Business Services Industry
ATP Reports Second Quarter Results and Operational Update
Business Wire, August 9, 2007
HOUSTON -- ATP Oil & Gas Corporation (NASDAQ:ATPG) today announced second quarter 2007 results and an operational update:
* Achieved quarterly production of 160.3 MMcfe per day resulting in revenue of $132.2 million;
* Achieved net income of $6.1 million or $0.20 per basic and diluted share;
* Drilled and completed Wenlock W1 well in the U.K. sector North Sea with a company record 3,900' horizontal completion and flowed at the limit of the test equipment;
* Placed two wells on production at Ship Shoal 351 in the Gulf of Mexico and expanded the development plan to include two additional extension wells;
* Successful well test of the Mississippi Canyon 711 #8 well which flowed at the limit of the test equipment;
* Increasing throughput capacity of Gomez Hub to approximately 200 MMcfe per day, gross;
* Finalizing the tie-in of the fourth and fifth wells at our Gomez Hub.
Results of Operations
During the second quarter of 2007, production increased 8% to 14.6 Bcfe (160.3 MMcfe per day) from the comparative period in 2006 while revenues from production increased 21% to $132.2 million during this same period. Price realizations reflect an overall 12% increase in our average sales price per Mcfe from $8.05 for the second quarter 2006 to $9.05 for the second quarter 2007. For the first half of 2007 compared to the same period in 2006, production increased 57% to 30.5 Bcfe, revenue increased 79% to $276.6 million, and price realizations have risen 15% to $9.07 per Mcfe.
Lease operating expenses ("LOE") for the second quarter of 2007 decreased to $20.1 million ($1.38 per Mcfe) from $21.3 million ($1.57 per Mcfe) in the second quarter of 2006. The 2006 period included costs related to hurricane repairs performed on certain of our oil and gas properties in the Gulf of Mexico. The 2007 period included increased costs primarily attributable to the production gains noted above, higher insurance premiums and costs associated with our increased ownership in the Canyon Express Pipeline. For the first six months of 2007 compared to the same period in 2006, LOE per Mcfe has decreased from $1.64 to $1.35.
General and administrative expense ("G&A") decreased 11% to $6.6 million for the second quarter of 2007 compared to $7.4 million for the same period of 2006, primarily due to noncash compensation, related charges and professional fees, partially offset by higher general office costs. Included in G&A is noncash stock-based compensation expense of $1.7 million and $3.3 million for the three months ended June 30, 2007 and 2006, respectively.
ATP recorded a net tax benefit of $1.1 million during the quarter ended June 30, 2007 related to our foreign jurisdictions, based on the expected 2007 effective tax rate of each jurisdiction. The rates were determined based on the projected results of operations for the year, the valuation allowance released and permanent differences affecting the overall tax rate in each foreign jurisdiction. In the comparable quarter of 2006, we recorded a tax provision of $3.3 million related to our foreign jurisdictions. In the U.S., the tax provision recorded on our book income for both periods was offset by a partial release of the valuation allowance.

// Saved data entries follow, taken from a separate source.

(** ** Addresses and attribute runs *)

(** A non-empty string. *)
Definition given (s : option (list Z)) : bool := match s with None | Some [] => false | Some _ => true end.
(** A literal by the family that takes it, IPv4 first. *)
Definition literal (s : option (list Z)) : option (Z * list Z) :=
  match s with
  | None | Some [] => None
  | Some s =>
      match inet_pton AF_INET s, inet_pton AF_INET6 s with
      | Some bs, _ => Some (AF_INET, bs)
      | None, Some bs => Some (AF_INET6, bs)
      | None, None => None
      end
  end.
Lemma literal_ok s fam bs : literal s = Some (fam, bs) → (fam = AF_INET ∨ fam = AF_INET6) ∧ bytes_ok bs ∧ mlen bs = fam_len fam.
Proof using.
  unfold literal, fam_len. destruct s as [[|c s]|]; [done| |done]. destruct (inet_pton AF_INET (c :: s)) eqn:E4.
  - intros [= <- <-]. apply inet_pton_len in E4. tauto.
  - destruct (inet_pton AF_INET6 (c :: s)) eqn:E6; [|done]. intros [= <- <-]. apply inet_pton_len in E6. tauto.
Qed.
Lemma literal_not_given s : given s = false → literal s = None.
Proof using. by destruct s as [[|c s]|]. Qed.
Lemma addr_pton_literal s :
  addr_pton s = match literal s with Some (fam, bs) => inr (splice (zeros 16) 0 bs, fam) | None => inl NL_E_INVAL end.
Proof using. destruct s as [[|c s]|]; [done| |done]. unfold addr_pton, literal. destruct (inet_pton AF_INET _); [done|]. by destruct (inet_pton AF_INET6 _). Qed.

Lemma trees_bytes_app ts us : trees_bytes nla (ts ++ us) = trees_bytes nla ts ++ trees_bytes nla us.
Proof using. unfold trees_bytes. by rewrite map_app, concat_app. Qed.
Lemma trees_bytes_one t : trees_bytes nla [t] = tree_bytes nla t.
Proof using. unfold trees_bytes. cbn [map concat]. by rewrite app_nil_r. Qed.

Section runs.
Context (cap : Z) (Hcap : cap < 2147483648).
Lemma trees_snoc ts t : trees_bytes nla (ts ++ [t]) = trees_bytes nla ts ++ tree_bytes nla t.
Proof using. by rewrite trees_bytes_app, trees_bytes_one. Qed.
Lemma wrote_leaf w ts type val : wrote cap w (trees_bytes nla ts) → len_fits nla (mlen val) = true →
  ∃ w' rc, tlv_put w nla type 0 val (mlen val) = Ok (w', rc) ∧ wrote cap w' (trees_bytes nla (ts ++ [Leaf type 0 val])).
Proof using Hcap. intros Hw Hf. rewrite trees_snoc. by apply wrote_fits. Qed.
(** An address, from the buffer it was parsed into. *)
Lemma wrote_addr w ts type s fam bs : wrote cap w (trees_bytes nla ts) → literal s = Some (fam, bs) →
  ∃ w' rc, tlv_put w nla type 0 (splice (zeros 16) 0 bs) (fam_len fam) = Ok (w', rc) ∧ wrote cap w' (trees_bytes nla (ts ++ [Leaf type 0 bs])).
Proof using Hcap.
  intros Hw Hl. destruct (literal_ok _ _ _ Hl) as (Hf & _ & L). assert (4 <= mlen bs <= 16) by (rewrite L; destruct Hf as [-> | ->]; unfold fam_len; cbn; lia).
  assert (Lz : mlen (zeros 16) = 16) by done. rewrite <-L, tlv_put_take by (rewrite mlen_splice; lia). rewrite slice_splice_same by (done || lia).
  apply wrote_leaf; [done|]. unfold len_fits, len_field. cbn. lia.
Qed.
Lemma wrote_word w ts type v : wrote cap w (trees_bytes nla ts) →
  ∃ w' rc, tlv_put_u32 w nla type 0 v = Ok (w', rc) ∧ wrote cap w' (trees_bytes nla (ts ++ [Leaf type 0 (host_bytes 4 v)])).
Proof using Hcap. intros Hw. rewrite trees_snoc. by apply wrote_u32. Qed.
Lemma wrote_if (c : bool) w ts t (put : tlv_wbuf → res tlv_wbuf) : wrote cap w (trees_bytes nla ts) →
  (c = true → ∃ w', put w = Ok w' ∧ wrote cap w' (trees_bytes nla (ts ++ [t]))) →
  ∃ w', (if c then put w else Ok w) = Ok w' ∧ wrote cap w' (trees_bytes nla (ts ++ if c then [t] else [])).
Proof using. intros Hw Hp. destruct c; [by apply Hp|]. exists w. by rewrite app_nil_r. Qed.
End runs.

(** Attributes the profile can hold. *)
Lemma leaf_ok grouped type val : 0 <= type < 65536 → grouped type = false → bytes_ok val → mlen val < 65532 → tree_ok nla grouped (Leaf type 0 val).
Proof using. intros Ht Hg Hb Hl. split; [|done]. split; [exact Ht|]. split; [done|]. unfold len_fits, len_field. cbn. lia. Qed.
Lemma fam_len_cases fam : fam = AF_INET ∨ fam = AF_INET6 → fam_len fam = 4 ∨ fam_len fam = 16.
Proof using. intros [-> | ->]; [by left|by right]. Qed.
Lemma addr_ok grouped type s fam bs : 0 <= type < 65536 → grouped type = false → literal s = Some (fam, bs) → tree_ok nla grouped (Leaf type 0 bs).
Proof using.
  intros Ht Hg Hl. destruct (literal_ok _ _ _ Hl) as (Hf & Hb & L). apply leaf_ok; [done|done|done|]. destruct (fam_len_cases _ Hf); lia.
Qed.
Lemma word_leaf_ok grouped type v : 0 <= type < 65536 → grouped type = false → tree_ok nla grouped (Leaf type 0 (host_bytes 4 v)).
Proof using. intros Ht Hg. apply leaf_ok; [done|done|apply host_octets_ok|by rewrite mlen_host]. Qed.
Lemma mlen_leaf type val : mlen (tree_bytes nla (Leaf type 0 val)) = align4 (4 + mlen val).
Proof using.
  cbn [tree_bytes]. rewrite mlen_tlv_entry by exact _. pose proof (mlen_nonneg val). rewrite align4_spec. unfold pad_len. change (hdr_len nla) with 4. change (align nla) with 4.
  change (1 <? 4) with true. cbv iota. destruct (Z.eqb_spec ((4 + mlen val) mod 4) 0); Z.to_euclidean_division_equations; lia.
Qed.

For the second quarter 2007, ATP reported net income available to common shareholders of $6.1 million, or $0.20 per basic and diluted share, as compared with a net income available to common shareholders of $6.4 million, or $0.21 per basic and diluted share for the second quarter 2006.
Second quarter net income available to common shareholders was impacted by a previously announced exploration expense of $10.6 million. In addition, ATP recorded impairment expense of $5.8 million. Research analysts typically exclude the nonrecurring impairment charge from their published estimates. Accordingly, after adjusting for impairment expense, ATP had net income available to common shareholders of $11.9 million or $0.40 and $0.39 per basic and diluted share. A reconciliation of non-GAAP net income for the quarter can be found near the end of this press release.
The company's selected operating statistics and financial information included within this press release contains additional information on activities for the second quarter and the comparable 2006 period.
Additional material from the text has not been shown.